• _Exercise description_
Take the entries below and print, exactly, the stretch from the line containing "Record Environment := mkEnv" through the line containing "Section guard.", both included.

+++++

Definition extractRawHeader (rq : GuardRequest) (lowerName : jsstr) : ares jsval :=
  let '(rawCount, firstRaw) :=
    match rq_rawHeaders rq with
    | JArr raw => raw_occurrences raw lowerName 0 None
    | _ => (0%nat, None)
    end in
  guard (rawCount <=? 1)%nat ATTESTATION_MALFORMED ;;;
  match get_field (rq_headers rq) lowerName with
  | JUndef =>
      Ok (match firstRaw with
          | Some first => if (rawCount =? 1)%nat then JStr first else JUndef
          | None => JUndef
          end)
  | JArr l =>
      match List.filter (λ entry, negb (is_undef entry)) l with
      | [] => Ok JUndef
      | [entry] => Ok entry
      | _ => Err ATTESTATION_MALFORMED
      end
  | value => Ok value
  end.

(** [Number(s.trim())] is a safe integer and zero. *)
Definition zero_length (s : jsstr) : bool :=
  match safe_integer (string_to_number (trim s)) with
  | Some z => z =? 0
  | None => false
  end.
Definition blank (v : jsval) : bool :=
  match v with JStr s => bool_decide (trim s = []) | _ => true end.

Definition resolveBodyDigestHex (rq : GuardRequest) : ares jsstr :=
  match rq_digest rq with
  | Some digestHex => Ok digestHex
  | None =>
      guard
        (match get_field (rq_headers rq) (js "content-length") with
         | JStr s => bool_decide (trim s = []) || zero_length s
         | JArr l => forallb (λ entry, blank entry || match entry with JStr s => zero_length s | _ => true end) l
         | _ => true
         end)
        ATTESTATION_BODY_CAPTURE_REQUIRED ;;;
      guard
        (match get_field (rq_headers rq) (js "transfer-encoding") with
         | JStr s => bool_decide (trim s = [])
         | JArr l => forallb blank l
         | _ => true
         end)
        ATTESTATION_BODY_CAPTURE_REQUIRED ;;;
      guard
        (match rq_body rq with
         | JStr s => (length s =? 0)%nat
         | JBytes bs => (length bs =? 0)%nat
         | JArr l => (length l =? 0)%nat
         | JObj _ _ as body => (length (object_keys body) =? 0)%nat
         | _ => true
         end)
        ATTESTATION_BODY_CAPTURE_REQUIRED ;;;
      Ok EMPTY_BODY_SHA256_HEX
  end.

(** [sendControlledError]: status, added headers and JSON body. *)
Record ErrorResponse := mkResponse {
  resp_status : Z;
  resp_headers : list (jsstr * jsstr);
  resp_body : jsval
}.

Definition error_response (code_text : jsstr) (code : AttestationErrorCode) : ErrorResponse :=
  let '(status, message) := ERROR_DETAILS code in
  mkResponse status
    ((js "Cache-Control", js "no-store")
     :: (if bool_decide (code = ATTESTATION_STALE_KEY)
         then [(js "X-Attestation-Error", js "stale-key")] else []))
    (JObj true [(js "code", JStr code_text); (js "message", JStr message)]).

(** * The guard *)

(** Everything the environment decides during one request. *)
Record Environment := mkEnv {
  env_now1 : num;               (** [now()] before the provider is asked *)
  env_provider : option jsval;  (** the provider's snapshot, [None] on failure *)
  env_now2 : num;               (** before the reservation *)
  env_store : num;              (** the store's clock *)
  env_late : bool;              (** the reservation outlasts the operation timeout *)
  env_now3 : num                (** after the reservation *)
}.

Section guard.
Variable parse_url : jsstr → option URL.
Variable sha256 : list Z → list Z.
Variable hmac_sha256 : list Z → list Z → list Z.
Variable cfg : ResolvedMiddlewareConfig.

Definition guard_context (rq : GuardRequest) (contentType : jsval) (nowMs : num)
  (snapshot : AttestationKeySnapshot) (digest : jsstr) : VerifyContext :=
mkContext (rq_method rq)
  (match rq_originalUrl rq with JStr s => JStr s | _ => rq_url rq end)
  (cfg_publicPathPrefix cfg) contentType
  (nullish_or (get_field (rq_headers rq) (js "content-encoding")) JUndef)
  (JStr digest) (snapshot_to_value snapshot) nowMs (cfg_policy cfg)
  (cfg_replayNamespace cfg) (cfg_publicOrigin cfg).

(** Up to [verifyProof]. *)
Definition guard_verify (rq : GuardRequest) (env : Environment) : ares AttestationVerifiedProof :=
let* header := extractRawHeader rq (cfg_headerNameLower cfg) in
let* verifyProof := preflightAttestationProof parse_url sha256 hmac_sha256 header in
let* contentType := extractRawHeader rq (js "content-type") in
let* nowMs := checkedNow (env_now1 env) in
let* snapshot := match env_provider env with
                 | Some value => copyAttestationSnapshot value
                 | None => Err ATTESTATION_KEYS_UNAVAILABLE
                 end in
let* digest := resolveBodyDigestHex rq in
verifyProof (guard_context rq contentType nowMs snapshot digest).

Definition guard_recheck (v : AttestationVerifiedProof) (now : num) : ares ProofTiming :=
let* nowMs := checkedNow now in
checkProofTiming (vp_timestampMs v) nowMs (vp_keyEntry v) (cfg_policy cfg).

(** The recheck before the reservation: the deadline to reserve until. *)
Definition guard_retain (v : AttestationVerifiedProof) (now : num) : ares Z :=
let* rechecked := guard_recheck v now in
match retainUntilMs rechecked with
| Some R => guard (is_safe R) ATTESTATION_EXPIRED ;;; Ok R
| None => Err ATTESTATION_EXPIRED
end.

Definition reserve_outcome (late : bool) (o : result store_error ReserveResult) : ares unit :=
if late then Err ATTESTATION_REPLAY_UNAVAILABLE
else
  match o with
  | Err _ => Err ATTESTATION_REPLAY_UNAVAILABLE
  | Ok Duplicate => Err ATTESTATION_REPLAY
  | Ok ReserveExpired => Err ATTESTATION_EXPIRED
  | Ok Reserved => Ok tt
  end.

(** One request against the memory store: [Ok tt] is the single [next()]. *)
Definition guard_request (max : Z) (rq : GuardRequest) (env : Environment) (st : StoreState)
  : option (ares unit * StoreState) :=
match (let* v := guard_verify rq env in let* R := guard_retain v (env_now2 env) in Ok (v, R)) with
| Err code => Some (Err code, st)
| Ok (v, R) =>
    '(o, st') ← reserve max (env_store env) (reserve_input (vp_replayKey v) R) st;
    Some ((reserve_outcome (env_late env) o ;;; guard_recheck v (env_now3 env) ;;; Ok tt), st')
end.
End guard.

(** * Properties *)

Section guard_theorems.
Variable parse_url : jsstr → option URL.
Variable sha256 : list Z → list Z.
Variable hmac_sha256 : list Z → list Z → list Z.
Variable cfg : ResolvedMiddlewareConfig.

Lemma guard_verify_Ok rq env v :
  guard_verify parse_url sha256 hmac_sha256 cfg rq env = Ok v →
  ∃ header value f provided s c,
  extractRawHeader rq (cfg_headerNameLower cfg) = Ok header
  ∧ extractSingleHeaderValue header = Ok (Some value) ∧ decodeTransactionId (JStr value) = Ok f
  ∧ env_provider env = Some provided ∧ copyAttestationSnapshot provided = Ok s
  ∧ vi_snapshot c = snapshot_to_value s ∧ vi_policy c = cfg_policy cfg
  ∧ vi_replayNamespace c = cfg_replayNamespace cfg ∧ vi_publicOrigin c = cfg_publicOrigin cfg
  ∧ proof_established parse_url sha256 hmac_sha256 c f v.
Proof.
  unfold guard_verify. intros H.
  apply res_bind_Ok in H as (header & Hh & H). apply res_bind_Ok in H as (k & Hk & H).
  apply preflight_Ok in Hk as (value & f & Hext & Hdec & ->).
  apply res_bind_Ok in H as (ct & _ & H). apply res_bind_Ok in H as (nowMs & _ & H).
  apply res_bind_Ok in H as (s & Hs & H). apply res_bind_Ok in H as (d & _ & H).
  destruct (env_provider env) as [provided|] eqn:Hp; [|done].
  exists header, value, f, provided, s, (guard_context cfg rq ct nowMs s d).
  split_and!; try done. by apply verify_decoded_sound.
Qed.

Lemma guard_retain_Ok v now R :
  guard_retain cfg v now = Ok R →
  ∃ r z, is_timestamp now z
  ∧ evaluateProofTiming (vp_timestampMs v) now (num_of_Z (ke_acceptFrom (vp_keyEntry v)))
      (num_of_Z (ke_acceptUntil (vp_keyEntry v))) (cfg_policy cfg) = Ok r
  ∧ decision r = Valid ∧ retainUntilMs r = Some R.
Proof.
  unfold guard_retain, guard_recheck, checkedNow. intros (r & H & HR)%res_bind_Ok.
  apply res_bind_Ok in H as (now' & Hnow & Ht). apply res_bind_Ok in Hnow as (z & Hz%or_fail_Ok & [= <-]).
  apply check_timing_Ok in Ht as [Ht Hv]. apply timestamp_Ok in Hz. exists r, z.
  destruct (retainUntilMs r) as [R'|]; [|done].
  apply res_bind_Ok in HR as (? & _ & [= ->]). done.
Qed.

Lemma guard_request_passed max rq env st st' :
  guard_request parse_url sha256 hmac_sha256 cfg max rq env st = Some (Ok tt, st') →
  ∃ v R, guard_verify parse_url sha256 hmac_sha256 cfg rq env = Ok v
  ∧ guard_retain cfg v (env_now2 env) = Ok R
  ∧ reserve max (env_store env) (reserve_input (vp_replayKey v) R) st = Some (Ok Reserved, st').
Proof.
  unfold guard_request. destruct (res_bind _ _) as [[v R]|] eqn:E; [|done].
  apply res_bind_Ok in E as (v' & Hv & E). apply res_bind_Ok in E as (R' & HR & [= -> ->]).
  destruct (reserve _ _ _ st) as [[o st1]|] eqn:Hres; [|done]. cbn [mbind option_bind].
  intros [= Ho <-]. apply res_bind_Ok in Ho as ([] & Hout & _). unfold reserve_outcome in Hout.
  destruct (env_late env); [done|]. destruct o as [[]|]; try done. eauto.
Qed.

(** The key windows two providers publish agree on shared identifiers, as the
  package requires of one protection space. *)
Definition same_windows (s1 s2 : AttestationKeySnapshot) : Prop :=
∀ e1 e2, e1 ∈ ks_keys s1 → e2 ∈ ks_keys s2 → ke_keyId e1 = ke_keyId e2 →
  ke_acceptFrom e1 = ke_acceptFrom e2 ∧ ke_acceptUntil e1 = ke_acceptUntil e2.

(** C2: No replay: after one request passed the guard, no request that presents the
  same header value passes it again, whatever else differs (method, target,
  body, other calls on the store in between), provided the keys have the same
  acceptance windows in the key snapshots of the two requests (a key whose window
  is widened in between can outlive the reservation), and the store clocks stay
  within the cluster guard of the verifier that rechecks the second request. *)
Theorem guard_refuses_replay (max : Z) (rq1 rq2 : GuardRequest) (env1 env2 : Environment)
  (p1 p2 : jsval) (s1 s2 : AttestationKeySnapshot) (now2 t2 : Z) (mid : list (num * jsval))
  (os : list _) (st st1 st2 st3 : StoreState) (result : ares unit) :
  policy_ok (cfg_policy cfg) → wf_heap retention st →
  extractRawHeader rq1 (cfg_headerNameLower cfg) = extractRawHeader rq2 (cfg_headerNameLower cfg) →
  env_provider env1 = Some p1 → copyAttestationSnapshot p1 = Ok s1 →
  env_provider env2 = Some p2 → copyAttestationSnapshot p2 = Ok s2 → same_windows s1 s2 →
  is_timestamp (env_now2 env2) now2 → is_timestamp (env_store env2) t2 →
  Z.abs (t2 - now2) <= clusterClockGuardMs (cfg_policy cfg) →
  Forall (λ c, ∀ t, safe_integer c.1 = Some t → t <= now2 + clusterClockGuardMs (cfg_policy cfg)) mid →
  guard_request parse_url sha256 hmac_sha256 cfg max rq1 env1 st = Some (Ok tt, st1) →
  run max mid st1 = Some (os, st2) →
  guard_request parse_url sha256 hmac_sha256 cfg max rq2 env2 st2 = Some (result, st3) →
  result ≠ Ok tt.
Proof.
  intros Hp Hwf Hhdr Hp1 Hs1 Hp2 Hs2 Hwin Hn2 Ht2 Hguard Hclk G1 Hmid G2 ->.
  apply guard_request_passed in G1 as (v1 & R1 & V1 & A1 & E1).
  apply guard_request_passed in G2 as (v2 & R2 & V2 & A2 & E2).
  apply guard_verify_Ok in V1 as (h1 & x1 & f1 & p1' & s1' & c1 & X1 & Y1 & D1 & P1 & S1 & CS1 & _ & CN1 & CO1
    & [(k1 & K1 & I1 & N1) _ _ _ _ _ _ _ RK1 (_ & TS1 & _)]).
  apply guard_verify_Ok in V2 as (h2 & x2 & f2 & p2' & s2' & c2 & X2 & Y2 & D2 & P2 & S2 & CS2 & _ & CN2 & CO2
    & [(k2 & K2 & I2 & N2) _ _ _ _ _ _ _ RK2 (_ & TS2 & _)]).
  assert (f2 = f1) as -> by congruence. clear X1 Y1 D1 X2 Y2 D2.
  rewrite CS1, (proj2 (copy_snapshot_Ok _ _ S1)) in K1. rewrite CS2, (proj2 (copy_snapshot_Ok _ _ S2)) in K2.
  assert (k1 = s1) as -> by congruence. assert (k2 = s2) as -> by congruence.
  destruct (Hwin _ _ I1 I2) as [HF HU]; [congruence|].
  assert (vp_replayKey v2 = vp_replayKey v1) as HK by congruence.
  apply guard_retain_Ok in A1 as (r1 & z1 & _ & Ev1 & Va1 & Re1).
  apply guard_retain_Ok in A2 as (r2 & z2 & _ & Ev2 & Va2 & Re2).
  rewrite TS1, HF, HU in Ev1. rewrite TS2 in Ev2. rewrite HK in E2.
  destruct (reserved_checks _ _ _ _ _ _ E1) as [t1 C1].
  assert (Ok Reserved = Ok (E:=store_error) Duplicate) as Hbad; [|done].
  exact (replay_refused (cfg_policy cfg) (timestampMs f1) (env_now2 env1) (env_now2 env2) _ _
    (env_store env1) (env_store env2) r1 r2 R1 R2 now2 t1 t2 (vp_replayKey v1) max mid
    st st1 st2 st3 os _ Hp Hwf Ev1 Va1 Re1 C1 E1 Hmid Ev2 Va2 Re2 Hn2 Ht2 Hguard Hclk E2).
Qed.
(* ===== verification/VaultSafety.v ===== *)
(** express-oidc-vault-memory-store: what the vault store guarantees.  Every public
    method is one step of [vault_exec]; the theorems hold for any sequence of
    steps of any callers. *)

From S2P Require Import Prelude JsValue JsJson IndexedHeap JsMap HeapAdmission VaultBinding VaultDpop VaultTickets VaultStore.

(** * Steps *)

Inductive vault_op :=
  | OpCreateTransaction (input : OneTimeRecord)
  | OpGetTransaction (state : jsstr)
  | OpConsumeTransaction (state : jsstr)
  | OpConsumeTransactionIf (state : jsstr) (m : jsval)
  | OpCreateCode (input : OneTimeRecord)
  | OpGetCode (code : jsstr)
  | OpConsumeCode (code : jsstr)
  | OpConsumeCodeIf (code : jsstr) (m expectedSessionId : jsval)
  | OpCreateSession (input : Session)
  | OpGetSession (sessionId : jsstr)
  | OpRevocationContext (sessionId : jsstr)
  | OpRotateSession (sessionId : jsstr) (nextSession : Session)
  | OpDeleteSession (sessionId : jsstr)
  | OpResumeDelete (sessionId : jsstr)
  | OpDeleteByLogical (logicalSessionId : jsstr)
  | OpDeleteBySubject (input : jsstr + ScopedDeleteInput)
  | OpDeleteByProvider (input : jsstr + ScopedDeleteInput)
  | OpConsumeJti (jti : jsstr) (expiresAt : num)
  | OpReserveDpop (replayKey expiresAt : jsval)
  | OpCreateTicket (input : jsval)
  | OpConsumeTicket (input : jsval).

Inductive outcome :=
  | Done
  | Threw (e : vault_error)
  | GaveRecord (r : option OneTimeRecord)
  | GaveSession (s : option Session)
  | GaveContext (c : option RevocationContext)
  | GaveCount (n : Z)
  | GaveBool (b : bool)
  | GaveTicket (t : option jsval)
  | Pending.                              (** suspended at its [await] *)

Definition settle {A} (f : A → outcome) (r : vres A) : outcome :=
  match r with Ok a => f a | Err e => Threw e end.

Section exec.
Variable parse_url : jsstr → option URL.

(** [now] and [now2] are the readings of the store clock the step takes. *)
Definition vault_exec (op : vault_op) (now now2 : num) (v : Vault) : option (outcome * Vault) :=
match op with
| OpCreateTransaction r =>
    let '(o, v) := createAuthorizationTransaction r now v in Some (settle (λ _, Done) o, v)
| OpGetTransaction id => let '(o, v) := getAuthorizationTransaction id now v in Some (GaveRecord o, v)
| OpConsumeTransaction id =>
    let '(o, v) := consumeAuthorizationTransaction id now v in Some (GaveRecord o, v)
| OpConsumeTransactionIf id m =>
    let '(o, v) := consumeAuthorizationTransactionIfMatches id m now v in Some (GaveRecord o, v)
| OpCreateCode r => let '(o, v) := createExchangeCode r now v in Some (settle (λ _, Done) o, v)
| OpGetCode c => let '(o, v) := getExchangeCode c now v in Some (GaveRecord o, v)
| OpConsumeCode c => let '(o, v) := consumeExchangeCode c now v in Some (GaveRecord o, v)
| OpConsumeCodeIf c m e =>
    let '(o, v) := consumeExchangeCodeIfMatches c m e now v in Some (GaveRecord o, v)
| OpCreateSession s =>
    let '(o, v) := createSession s now v in Some (settle (GaveSession ∘ Some) o, v)
| OpGetSession id => let '(o, v) := getSession id now v in Some (GaveSession o, v)
| OpRevocationContext id => Some (settle GaveContext (getSessionRevocationContext id now v), v)
| OpRotateSession id next =>
    let '(o, v) := rotateSession id next now v in Some (settle (GaveSession ∘ Some) o, v)
| OpDeleteSession id =>
    let '(pending, v) := deleteSession id now now2 v in Some (if pending then Pending else Done, v)
| OpResumeDelete id => Some (Done, deleteSession_resume id v)
| OpDeleteByLogical l =>
    let '(n, v) := deleteSessionsByLogicalSessionId l now v in Some (GaveCount n, v)
| OpDeleteBySubject i => let '(n, v) := deleteSessionsBySubject i now v in Some (GaveCount n, v)
| OpDeleteByProvider i =>
    let '(n, v) := deleteSessionsByProviderSessionId i now v in Some (GaveCount n, v)
| OpConsumeJti jti e =>
    let '(b, v) := consumeBackchannelLogoutTokenJti jti e now v in Some (GaveBool b, v)
| OpReserveDpop k e =>
    '(o, h) ← dpop_reserve (dpopMaxEntries v) k e now (dpopProofs v);
    Some (settle GaveBool o, with_dpop v h)
| OpCreateTicket i =>
    '(o, h) ← createLogoutNavigationTicket parse_url (ticketMaxEntries v) i now (logoutTickets v);
    Some (settle (λ _, Done) o, with_tickets v h)
| OpConsumeTicket i =>
    '(o, h) ← consumeLogoutNavigationTicket parse_url i now (logoutTickets v);
    Some (settle GaveTicket o, with_tickets v h)
end.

+++++

• _Solution_
Record Environment := mkEnv {
  env_now1 : num;               (** [now()] before the provider is asked *)
  env_provider : option jsval;  (** the provider's snapshot, [None] on failure *)
  env_now2 : num;               (** before the reservation *)
  env_store : num;              (** the store's clock *)
  env_late : bool;              (** the reservation outlasts the operation timeout *)
  env_now3 : num                (** after the reservation *)
}.

Section guard.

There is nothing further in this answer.